Come sfruttare il riscaldamento riducendo i consumi

Per aiutare i consumatori a scaldare in modo efficiente le proprie abitazioni, cercando di ridurre al minimo le spese, l’ENEA ha elaborato 10 accorgimenti da seguire per evitare sprechi e brutte sorprese nella bolletta.

1- Manutenzione degli impianti:

è bene effettuare la manutenzione degli impianti sia per motivi di sicurezza, sia per evitare sanzioni (multa a partire da €500,00 – DPR 74/2013). Inoltre un impianto ben regolato consuma ed inquina meno.

2- Controllare la temperatura:

scaldare troppo la casa fa male alla salute: la normativa consente una temperatura fino a 22 gradi. Il consiglio è quello di tenere impostata una temperatura attorno ai 19 gradi, ritenuti sufficienti a garantire il comfort necessario.

3- Controllare le ore di accensione:

è importante prestare attenzione alle ore di accensione: il tempo massimo giornaliero è indicato per legge e cambia a seconda delle zone climatiche.

4- Installare pannelli riflettenti tra muro e termosifone:

trucco semplice ma efficace per ridurre le dispersioni di calore.

5- Schermare le finestre nella notte:

chiudere persiane e tapparelle o mettere tende pesanti per ridurre le dispersioni di calore verso l’esterno.

6- Check-up della casa:

l’isolamento termico è un aspetto da non trascurare. Se la costruzione è stata realizzata prima del 2008, molto probabilmente non è conforme con le attuali normative sul contenimento dei consumi energetici. È opportuno considerare l’idea di effettuare un intervento di ristrutturazione volto all’isolamento termico delle pareti e la sostituzione degli infissi. Il beneficio può essere doppio: riduzione dei consumi di energia fino al 20% e beneficio delle agevolazioni previste dall’ecobonus e dal bonus ristrutturazione.

7- I nuovi impianti di riscaldamento:

se l’impianto di riscaldamento ha più di 15 anni, conviene valutarne la sostituzione. Per l’installazione di una nuova caldaia a condensazione si può usufruire della detrazione fiscale del 65% in caso di intervento complessivo di riqualificazione energetica, o del 50% per una semplice ristrutturazione edilizia.

8- Evitare di coprire i termosifoni:

tende o mobili davanti ai termosifoni, o l’utilizzo dei radiatori come asciuga biancheria disperde calore ed è fonte di sprechi.

9- Utilizzare il cronotermostato:

il cronotermostato consente di regolare la temperatura ed il tempo di accensione in modo da mantenere l’impianto in funzione nelle ore del giorno desiderate.

10- Installare le valvole termostatiche:

le valvole termostatiche servono a regolare il flusso dell’acqua calda nei termosifoni, consentendo di mantenere costante la temperatura impostata e concentrare il calore negli ambienti più frequentati.

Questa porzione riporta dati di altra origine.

(** ** What the objects know of the routines *)

(** A fiber is inside the operation its routine is at, and the client of an object is in
    the state that the routine says. *)
Definition agrees {Op U} (call : routine_pc → option Op) (client : routine_pc → U)
    (p : routine_pc) (fb : fiber Op U) : Prop :=
  (∀ op, pc_op (fb_pc fb) = Some op → call p = Some op) ∧ fb_client fb = client p.

Section one_object.
  Context {D Op U : Type} `{PrimitiveLaws D Op U} `{EqDecision Op}.
  Context (call : routine_pc → option Op) (client : routine_pc → U).
  Context (call_after : ∀ p op, call p = Some op → client_after op (client p) = client (after_call p)).
  Implicit Types (m : parking D Op U).

Lemma agrees_pc p fb fb' : pc_op (fb_pc fb') = pc_op (fb_pc fb) → fb_client fb' = fb_client fb →
  agrees call client p fb → agrees call client p fb'.
Proof. intros E1 E2 [Ho Hc]. split; [intros op; rewrite E1; auto|congruence]. Qed.

Lemma inside_pc m f op : pc_op (fb_pc (pk_fibers m f)) = Some op → outside m f = false.
Proof. unfold outside. by destruct (fb_pc (pk_fibers m f)). Qed.

(** The fiber that moves, and the others. *)
Lemma move_agrees m m1 g s : park_inv m → fiber_step g m = Some m1 → park_inv m1 →
  (∀ f, agrees call client (wl_pc s f) (pk_fibers m f)) → ∀ f,
  agrees call client ((if outside m1 g then (wl_pc s)⟦g ↦ after_call (wl_pc s g)⟧ else wl_pc s) f) (pk_fibers m1 f).
Proof.
  intros Hm Em Hm1 Ha f. destruct (decide (f = g)) as [->|Hne].
  - specialize (Ha g). destruct (fiber_step_kinds g m m1 Hm Em Hm1) as
      [(op & E1 & E2 & _ & Ec)|[(op & d & ws & v & E1 & _ & _ & Ec & E2)|(op & E1 & _ & [(E2 & Ec & _)|[E2 Ec]])]].
    + rewrite (inside_pc m1 g op) by (by rewrite E2).
      apply (agrees_pc _ (pk_fibers m g)); [by rewrite E1, E2|done..].
    + rewrite (inside_pc m1 g op) by (rewrite E2; by destruct v).
      apply (agrees_pc _ (pk_fibers m g)); [rewrite E1, E2; by destruct v|done..].
    + rewrite (inside_pc m1 g op) by (by destruct (fb_pc (pk_fibers m1 g))).
      apply (agrees_pc _ (pk_fibers m g)); [|done..].
      by destruct (fb_pc (pk_fibers m1 g)), (fb_pc (pk_fibers m g)); simplify_eq/=.
    + unfold outside. rewrite E2, upd_eq. destruct Ha as [Ha1 Ha2]. split; [by rewrite E2|].
      rewrite Ec, Ha2. apply call_after, Ha1. by destruct (fb_pc (pk_fibers m g)); simplify_eq/=.
  - assert ((if outside m1 g then (wl_pc s)⟦g ↦ after_call (wl_pc s g)⟧ else wl_pc s) f = wl_pc s f) as ->
      by (destruct (outside m1 g); [by rewrite upd_ne|done]).
    apply (agrees_pc _ (pk_fibers m f)); [..|done]; rewrite (fiber_step_others m m1 g f Hm Em Hne);
      by case_decide.
Qed.

Lemma object_agrees l m p' m' s : pf_inv (MkPoolFibers (wl_pool s) m) → (∀ l', l ≠ Elsewhere l') →
  calls call l s = true → pf_step l (MkPoolFibers (wl_pool s) m) = Some (MkPoolFibers p' m') →
  (∀ f, agrees call client (wl_pc s f) (pk_fibers m f)) →
  ∀ f, agrees call client (returns l m' s f) (pk_fibers m' f).
Proof.
  intros Hi Hl Hc Hstep Ha f. pose proof (pf_park_inv _ Hi) as Hm. simpl in Hm.
  destruct l as [w op|w|w|w|w b|l]; cbn [pf_step] in Hstep; [| | | | |by destruct (Hl l)]; simpl in Hc |- *.
  - apply bind_Some in Hstep as (g & Eg & Hstep). apply bind_Some in Hstep as (m1 & Em & [= _ <-]).
    destruct (decide (f = g)) as [->|Hne]; [|by rewrite (call_step_pc m m1 g op Em f Hne)].
    rewrite Eg in Hc. apply bool_decide_eq_true in Hc. unfold call_step in Em. step_cases Em.
    simplify_eq/=. rewrite upd_eq. split; [by intros ? [= <-]|apply Ha].
  - apply bind_Some in Hstep as (g & Eg & Hstep). apply bind_Some in Hstep as (m1 & Em & Hstep).
    apply bind_Some in Hstep as (p1 & _ & [= _ <-]). rewrite Eg. apply (move_agrees m m1 g s Hm Em); [|done].
    apply park_invariant. apply (reachable_step (parking_system true) (FiberStep g) m); [apply Hi|done].
  - apply bind_Some in Hstep as (g & Eg & Hstep). apply bind_Some in Hstep as (h & Em & Hstep).
    apply bind_Some in Hstep as (p1 & _ & [= _ <-]). apply Ha.
  - apply bind_Some in Hstep as (g & Eg & Hstep). apply bind_Some in Hstep as (m1 & Em & [= _ <-]).
    destruct (await_step_effect m m1 g Hm Em) as (_ & _ & [_ Ho] & Epc & _ & Ec & _).
    destruct (decide (f = g)) as [->|Hne]; [|by rewrite Ho].
    apply (agrees_pc _ (pk_fibers m g)); [by rewrite Epc|done..].
  - destruct (wk_pc (dworkers (wl_pool s) w)); try done.
    destruct (local_tasks (dworkers (wl_pool s) w)) as [|g ks]; [done|].
    apply bind_Some in Hstep as (m1 & Em & Hstep). apply bind_Some in Hstep as (p1 & _ & [= _ <-]).
    destruct (resume_step_pc m m1 g false Em) as ((op & E1 & E2) & _ & Ec & _ & Ho).
    destruct (decide (f = g)) as [->|Hne]; [|by rewrite Ho].
    apply (agrees_pc _ (pk_fibers m g)); [by rewrite E1, E2|done..].
Qed.
End one_object.

(** ** Who does what *)

(** Fiber 0 runs the first routine, the others the second; the mutex is locked by those
    between [lock] and [unlock]. *)
Definition main_ok (p : routine_pc) : Prop :=
  match p with
  | Starting i => i ≤ kTasks | Routing i => i < kTasks
  | Adding | Waiting | Checking | Checked | Failed => True
  | _ => False
  end.

Definition task_ok (p : routine_pc) : Prop :=
  match p with Locking | Reading | Writing _ | Unlocking | Reporting | Reported => True | _ => False end.

Definition in_section (p : routine_pc) : bool :=
  match p with Reading | Writing _ | Unlocking => true | _ => false end.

Le valvole termostatiche consentono di beneficiare della detrazione fiscale del 50%, se installate durante una semplice ristrutturazione edilizia, o del 65% per interventi di efficientamento energetico e/o per la sostituzione di una vecchia caldaia con una ad alta efficienza. Il Dlgs 102/2014 ne ha reso obbligatoria l’installazione per condomìni ed edifici polifunzionali. I termini per mettersi in regola ed evitare sanzioni amministrative sono scaduti il 30 giugno 2017.

L’ENEA ha realizzato un bugiardino sulla regolazione e la contabilizzazione del calore, nell’ambito della campagna nazionale di informazione e formazione sull’Efficienza Energetica Italia in classe A, promossa dal Mise e realizzata dall’Agenzia per promuovere una cultura dell’uso efficiente ed eco-sostenibile delle risorse energetiche.